The staff of the Committee on Open Government is authorized to issue advisory opinions. The ensuing staff advisory opinion is based solely upon the information presented in your
correspondence.

Dear

I have received your letter of July 13. You have requested an advisory opinion concerning
the Open Meetings Law relating to a series of events in which the Onteora Board of Education, upon which you serve, and certain of its members, have been involved.

With respect to the initial event, you wrote that:

"On May 29, 2001, the Onteora Board of Education held a special meeting for the purpose of conducting an executive session with its attorney to discuss on-going litigation. No public business was conducted at the May 29, 2001 meeting.

"At the end of the executive session, the board president announced he had received a letter of resignation from Trustee Vanacore, effective June 5, 2001. Without returning to a formal public session to decide on a method to fill the vacancy, Mr. Millman unilaterally
directed the District Clerk to place advertisements in local newspapers announcing the upcoming (not yet effective) vacancy. These advertisements required an expenditure of district funds, which were not authorized at a public meeting of our Board of Education.
Mr. Millman also directed the advertisements contain a deadline of June 15, 2001 (at 3:30 p.m.) for receipt of applications and resumes and that interviews with applicants would follow."

In this regard, by way of background, the Open Meetings Law is based on a presumption of openness. Stated differently, meetings of public bodies must be conducted in public except to the extent that an executive session may appropriately be held. Paragraphs (a) through (h) of §105(1) of the Open Meetings Law specify and limit the subjects that may properly be considered during an executive session.

While the beginning of the executive session appears to have been validly held, for it
involved consideration of "on-going litigation" [see Open Meetings Law, §105(1)(d)], the remainder, in my view, concerned matters that should have been discussed in public. In short, none of the grounds for conducting an executive session would, in my opinion, have been pertinent or applicable.

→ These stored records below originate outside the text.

(** C7, as the code has it.  The warehouse of the explicit id is used when
    it has a postal code; else the first warehouse of the sales channel
    (by the refactored copy only when it has a postal code); else, the
    destination known and two or more warehouses there, the first of the
    warehouses at the least distance, a warehouse without a postal code
    or with a failing lookup passed over; else the first warehouse of the
    list (by the refactored copy only when it has a postal code).  The
    service throws exactly when there is no warehouse; the refactored copy
    also throws when the chain ends on a first warehouse without a postal
    code.  The warehouse of the id is the first whose document id is
    the number the id names, a text naming the number [parseInt] reads
    (16 for "0x10"); the warehouse of the channel is the first of that
    channel. *)
Theorem C7_origin_priority_chain (strapi : Strapi)
  (calculateDistance : string -> string -> option Q)
  (channel dest : option string) (id : option WarehouseId) :
  let ws := warehouses strapi in
  let destAddress := text dest ++ " CA" in
  let service :=
    Service.getOriginPostalCode strapi calculateDistance channel dest id in
  let refactored :=
    Refactored.getOriginPostalCode strapi calculateDistance channel dest id in
  let byId := warehouseById strapi id in
  let byChannel := warehouseByChannel strapi channel in
  let noId :=
    forall w, byId = Some w -> present (Warehouse.postalCode w) = false in
  let noChannel :=
    forall w, byChannel = Some w -> present (Warehouse.postalCode w) = false in
  let names n :=
    (id = Some (IdNumber n) /\ n <> 0%Z)
    \/ (exists s, id = Some (IdString s) /\ JS.parseInt s = Some n) in
  let unnamed :=
    id = None \/ id = Some (IdNumber 0)
    \/ (exists s, id = Some (IdString s) /\ JS.parseInt s = None)
    \/ (exists n, names n
                  /\ forall w, In w ws -> Warehouse.documentId w = n ->
                                present (Warehouse.postalCode w) = false) in
  (forall n before w after,
     names n -> ws = (before ++ w :: after)%list ->
     Forall (fun w' => Warehouse.documentId w' <> n) before ->
     Warehouse.documentId w = n ->
     present (Warehouse.postalCode w) = true ->
     service = Ok (Warehouse.postalCode w)
     /\ refactored = Ok (Warehouse.postalCode w))
  /\ (unnamed -> forall c before w after,
        channel = Some c -> c <> EmptyString ->
        ws = (before ++ w :: after)%list ->
        Forall (fun w' => Warehouse.salesChannelId w' <> Some c) before ->
        Warehouse.salesChannelId w = Some c ->
        service = Ok (Warehouse.postalCode w)
        /\ (present (Warehouse.postalCode w) = true ->
            refactored = Ok (Warehouse.postalCode w)))
  /\ (forall w, byId = Some w -> present (Warehouse.postalCode w) = true ->
     service = Ok (Warehouse.postalCode w)
     /\ refactored = Ok (Warehouse.postalCode w))
  /\ (noId -> forall w, byChannel = Some w ->
        service = Ok (Warehouse.postalCode w)
        /\ (present (Warehouse.postalCode w) = true ->
            refactored = Ok (Warehouse.postalCode w)))
  /\ (noId -> present dest = true -> (2 <= List.length ws)%nat ->
      (exists w, In w ws /\ distanceFrom calculateDistance destAddress w <> None) ->
      exists w, firstClosest calculateDistance destAddress ws w
        /\ (byChannel = None -> service = Ok (Warehouse.postalCode w))
        /\ (noChannel -> refactored = Ok (Warehouse.postalCode w)))
  /\ (noId -> forall first rest, ws = first :: rest ->
      present dest = false \/ rest = []
      \/ (forall w, In w ws -> distanceFrom calculateDistance destAddress w = None) ->
      (byChannel = None -> service = Ok (Warehouse.postalCode first))
      /\ (noChannel -> present (Warehouse.postalCode first) = true ->
          refactored = Ok (Warehouse.postalCode first)))
  /\ (ws = [] ->
      service = Throw (FailedOrigin NoWarehouses) /\ refactored = Throw NoWarehouses)
  /\ (forall e, service = Throw e -> ws = [])
  /\ (forall e, refactored = Throw e ->
        e = NoWarehouses
        /\ forall first rest, ws = first :: rest ->
             present (Warehouse.postalCode first) = false)
  /\ Service.getOriginPostalCode scenarioStore scenarioDistance
       None (Some "M5V 2T6") None = Ok (Some "B2B 2B2")
  /\ Refactored.getOriginPostalCode scenarioStore scenarioDistance
       None (Some "M5V 2T6") None = Ok (Some "B2B 2B2")
  /\ (forall origin,
        In origin [Service.getOriginPostalCode channelStore scenarioDistance;
                   Refactored.getOriginPostalCode channelStore scenarioDistance] ->
        origin (Some "sc_west") (Some "M5V 2T6") (Some (IdNumber 16))
        = Ok (Some "C3C 3C3")
        /\ origin None None (Some (IdString "2")) = Ok (Some "B2B 2B2")
        /\ origin None None (Some (IdString "0x10")) = Ok (Some "C3C 3C3")
        /\ origin (Some "sc_west") None (Some (IdString "sixteen"))
           = Ok (Some "B2B 2B2")
        /\ origin (Some "sc_north") (Some "M5V 2T6") (Some (IdNumber 99))
           = Ok (Some "C3C 3C3")
        /\ origin (Some "sc_south") (Some "M5V 2T6") None = Ok (Some "B2B 2B2")
        /\ origin (Some "sc_south") None (Some (IdNumber 0))
           = Ok (Some "A1A 1A1")).
Proof.
  intros ws destAddress service refactored byId byChannel noId noChannel
    names unnamed.
  assert (Hnames : forall n, names n -> namedId id = Some n).
  { intros n [[-> Hn]|[s [-> Hs]]]; simpl; [|exact Hs].
    destruct (Z.eqb_spec n 0); [contradiction|reflexivity]. }
  assert (Hfirst : forall n before w after,
            names n -> ws = (before ++ w :: after)%list ->
            Forall (fun w' => Warehouse.documentId w' <> n) before ->
            Warehouse.documentId w = n -> byId = Some w).
  { intros n before w after Hn E Hb Hw. unfold byId, warehouseById.
    rewrite (Hnames n Hn). fold ws. rewrite E. apply find_first.
    - apply Forall_impl with (2 := Hb). intros w' Hw'.
      now apply Z.eqb_neq.
    - now apply Z.eqb_eq. }
  assert (Hunnamed : unnamed -> noId).
  { intros Hu w. unfold byId, warehouseById.
    destruct Hu as [->|[->|[[s [-> Hs]]|[n [Hn Hall]]]]]; simpl;
      try discriminate.
    - rewrite Hs. discriminate.
    - rewrite (Hnames n Hn). fold ws. intros Hf.
      apply find_some in Hf. destruct Hf as [Hin Hw].
      apply (Hall w Hin). now apply Z.eqb_eq. }
  assert (Hchannel : forall c before w after,
            channel = Some c -> c <> EmptyString ->
            ws = (before ++ w :: after)%list ->
            Forall (fun w' => Warehouse.salesChannelId w' <> Some c) before ->
            Warehouse.salesChannelId w = Some c -> byChannel = Some w).
  { intros c before w after -> Hc E Hb Hw. unfold byChannel, warehouseByChannel.
    destruct (String.eqb_spec c EmptyString); [contradiction|].
    fold ws. rewrite E. apply find_first.
    - apply Forall_impl with (2 := Hb). intros w' Hw'.
      destruct (Warehouse.salesChannelId w') as [c'|]; [|reflexivity].
      apply String.eqb_neq. congruence.
    - rewrite Hw. apply String.eqb_refl. }
  clearbody unnamed. clear Hnames.
  subst byId byChannel noId noChannel.
  assert (Hs : service =
    match (if idGiven id
           then match findWarehouse strapi (idNumber id) with
                | Some warehouse =>
                    if present (Warehouse.postalCode warehouse)
                    then Some (Warehouse.postalCode warehouse) else None
                | None => None
                end
           else None) with
    | Some pc => Ok pc
    | None =>
        match option_map Warehouse.postalCode (warehouseByChannel strapi channel) with
        | Some pc => Ok pc
        | None =>
            match (if present dest
                   then match ws with
                        | [] => None
                        | [only] => Some (Warehouse.postalCode only)
                        | first :: _ =>
                            Some (Warehouse.postalCode
                                    (closestLoop calculateDistance destAddress
                                                 ws first None))
                        end
                   else None) with
            | Some pc => Ok pc
            | None =>
                match ws with
                | first :: _ => Ok (Warehouse.postalCode first)
                | [] => Throw (FailedOrigin NoWarehouses)
                end
            end
        end
    end).
  { unfold service, Service.getOriginPostalCode. cbv zeta.
    rewrite byChannel_service. fold ws. fold destAddress.
    destruct (if idGiven id then _ else None); [reflexivity|].
    destruct (option_map Warehouse.postalCode _); [reflexivity|].
    destruct (if present dest then _ else None); [reflexivity|].
    destruct ws; reflexivity. }
  assert (Hr : refactored =
    match (if idGiven id
           then match findWarehouse strapi (idNumber id) with
                | Some warehouse =>
                    if present (Warehouse.postalCode warehouse)
                    then Some (Warehouse.postalCode warehouse) else None
                | None => None
                end
           else None) with
    | Some pc => Ok pc
    | None =>
        match (match warehouseByChannel strapi channel with
               | Some w => if present (Warehouse.postalCode w)
                           then Some (Warehouse.postalCode w) else None
               | None => None
               end) with
        | Some pc => Ok pc
        | None =>
            match (if present dest
                   then match (match ws with
                               | [] => None
                               | [only] => Some only
                               | first :: _ =>
                                   Some (closestLoop calculateDistance destAddress
                                                     ws first None)
                               end) with
                        | Some closest =>
                            if present (Warehouse.postalCode closest)
                            then Some (Warehouse.postalCode closest) else None
                        | None => None
                        end
                   else None) with
            | Some pc => Ok pc
            | None =>
                match ws with
                | first :: _ =>
                    if present (Warehouse.postalCode first)
                    then Ok (Warehouse.postalCode first) else Throw NoWarehouses
                | [] => Throw NoWarehouses
                end
            end
        end
    end).
  { unfold refactored, Refactored.getOriginPostalCode,
      Refactored.findClosestWarehouse, Refactored.getAllWarehouses. cbv zeta.
    rewrite byChannel_refactored. reflexivity. }
  assert (S1 : forall w, warehouseById strapi id = Some w ->
                 present (Warehouse.postalCode w) = true ->
                 service = Ok (Warehouse.postalCode w)
                 /\ refactored = Ok (Warehouse.postalCode w)).
  { intros w Hw Hp. rewrite Hs, Hr, (byId_hit strapi id w Hw Hp). auto. }
  assert (S2 : (forall w, warehouseById strapi id = Some w ->
                          present (Warehouse.postalCode w) = false) ->
               forall w, warehouseByChannel strapi channel = Some w ->
               service = Ok (Warehouse.postalCode w)
               /\ (present (Warehouse.postalCode w) = true ->
                   refactored = Ok (Warehouse.postalCode w))).
  { intros Hid w Hw. rewrite Hs, Hr, (byId_nothing strapi id Hid), Hw. simpl.
    split; [reflexivity|]. intros ->. reflexivity. }
  split.
  { intros n before w after Hn E Hb Hw Hp.
    apply S1; [exact (Hfirst n before w after Hn E Hb Hw)|exact Hp]. }
  split.
  { intros Hu c before w after Hc Hne E Hb Hw.
    apply (S2 (Hunnamed Hu)). exact (Hchannel c before w after Hc Hne E Hb Hw). }
  clear Hfirst Hunnamed Hchannel. clearbody service refactored.
  split; [exact S1|].
  split; [exact S2|].
  clear S1 S2.
  split.
  { intros Hid Hdest Hlen [w0 [Hin0 Hreach0]].
    destruct ws as [|first [|second rest]] eqn:Ews; simpl in Hlen; [lia|lia|].
    destruct (closestLoop_first calculateDistance destAddress
                (first :: second :: rest) first) as [[_ Hall]|Hfirst].
    { exfalso. apply Hreach0. now apply Hall. }
    set (r := closestLoop calculateDistance destAddress
                (first :: second :: rest) first None) in *.
    exists r. split; [exact Hfirst|].
    destruct Hfirst as [before [after [d [_ [Hd _]]]]].
    apply distanceFrom_present in Hd.
    rewrite Hs, Hr, (byId_nothing strapi id Hid), Hdest. split.
    - intros ->. reflexivity.
    - intros Hc. rewrite (byChannel_nothing strapi channel Hc), Hd. reflexivity. }
  split.
  { intros Hid first rest Ews Hcase.
    rewrite Hs, Hr, (byId_nothing strapi id Hid). rewrite Ews in *. split.
    - intros ->. simpl option_map. cbv iota.
      destruct Hcase as [Hd|[->|Hall]].
      + rewrite Hd. reflexivity.
      + destruct (present dest); reflexivity.
      + destruct (present dest); [|reflexivity].
        destruct rest as [|second rest]; [reflexivity|].
        destruct (closestLoop_first calculateDistance destAddress
                    (first :: second :: rest) first)
          as [[-> _]|[before [after [d [E [Hd _]]]]]]; [reflexivity|].
        exfalso. rewrite Hall in Hd; [discriminate|].
        apply (in_closest _ _ _ _ E).
    - intros Hc Hp. rewrite (byChannel_nothing strapi channel Hc), Hp.
      destruct Hcase as [Hd|[->|Hall]].
      + rewrite Hd. reflexivity.
      + destruct (present dest); [rewrite Hp|]; reflexivity.
      + destruct (present dest); [|reflexivity].
        destruct rest as [|second rest]; [now rewrite Hp|].
        destruct (closestLoop_first calculateDistance destAddress
                    (first :: second :: rest) first)
          as [[-> _]|[before [after [d [E [Hd _]]]]]]; [now rewrite Hp|].
        exfalso. rewrite Hall in Hd; [discriminate|].
        apply (in_closest _ _ _ _ E). }
  split.
  { intros Ews. rewrite Hs, Hr, warehouseByChannel_code.
    unfold warehousesOfChannel, findWarehouse. fold ws. rewrite Ews. simpl.
    destruct (idGiven id), (idNumber id), (present channel), (present dest);
      simpl; auto. }
  split.
  { intros e. rewrite Hs. clear Hs Hr.
    destruct (if idGiven id then _ else None); [discriminate|].
    destruct (option_map Warehouse.postalCode _); [discriminate|].
    destruct (if present dest then _ else None); [discriminate|].
    destruct ws; [reflexivity|discriminate]. }
  split.
  { intros e. rewrite Hr. clear Hs Hr.
    destruct (if idGiven id then _ else None); [discriminate|].
    destruct (match warehouseByChannel strapi channel with Some _ => _ | None => None end); [discriminate|].
    destruct (if present dest then _ else None); [discriminate|].
    destruct ws as [|first rest].
    - intros [= <-]. split; [reflexivity|]. discriminate.
    - destruct (present (Warehouse.postalCode first)) eqn:Ep; [discriminate|].
      intros [= <-]. split; [reflexivity|]. intros f r [= <- <-]. exact Ep. }
  split; [vm_compute; reflexivity|].
  split; [vm_compute; reflexivity|].
  intros origin [<-|[<-|[]]]; repeat split; vm_compute; reflexivity.
Qed.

Next, at the ensuing "scheduled public board meeting", which was held on June 4, you
indicated that:

"...the board approved Trustee Vanacore's resignation. In the only public discussion regarding the board's plan to fill the vacancy, I made a motion to accept letters of interest and resumes for the board vacancy until Friday, July 6, 2001, 5:00 PM at the District Offices. The motion was defeated. At the public session the board did not authorize Mr. Millman's previous unilateral directives.

"You wrote that the matter of filling the vacancy on the Board was not discussed at the Board meeting of June 18, but that a newspaper article published subsequent to that meeting stated that Trustee Millman said that:

"...he, Trustee Doan, Trustee Walters and Trustee Perry had discussed the applications ‘....after a school board meeting, in the hallway'."

With respect to the foregoing, first, from my perspective, voting and action by a public body may be carried out only at a meeting during which a quorum has physically convened, or during a meeting held by videoconference. It is noted that the Open Meetings Law pertains to public bodies, and that §102(2) defines the phrase "public body" to mean:

"...any entity for which a quorum is required in order to conduct public business and which consists of two or more members, performing a governmental function for the state or for an agency or department thereof, or for a public corporation as defined in section sixty-six of the general construction law, or committee or subcommittee or other similar body of such public body."

Further, §102(1) of the Open Meetings Law defines the term "meeting" to mean "the official convening of a public body for the purpose of conducting public business, including the use of videoconferencing for attendance and participation by the members of the public body." Based upon an ordinary dictionary definition of "convene", that term means:

"1. to summon before a tribunal;

2. to cause to assemble syn see 'SUMMON'" (Webster's Seventh New Collegiate Dictionary, Copyright 1965).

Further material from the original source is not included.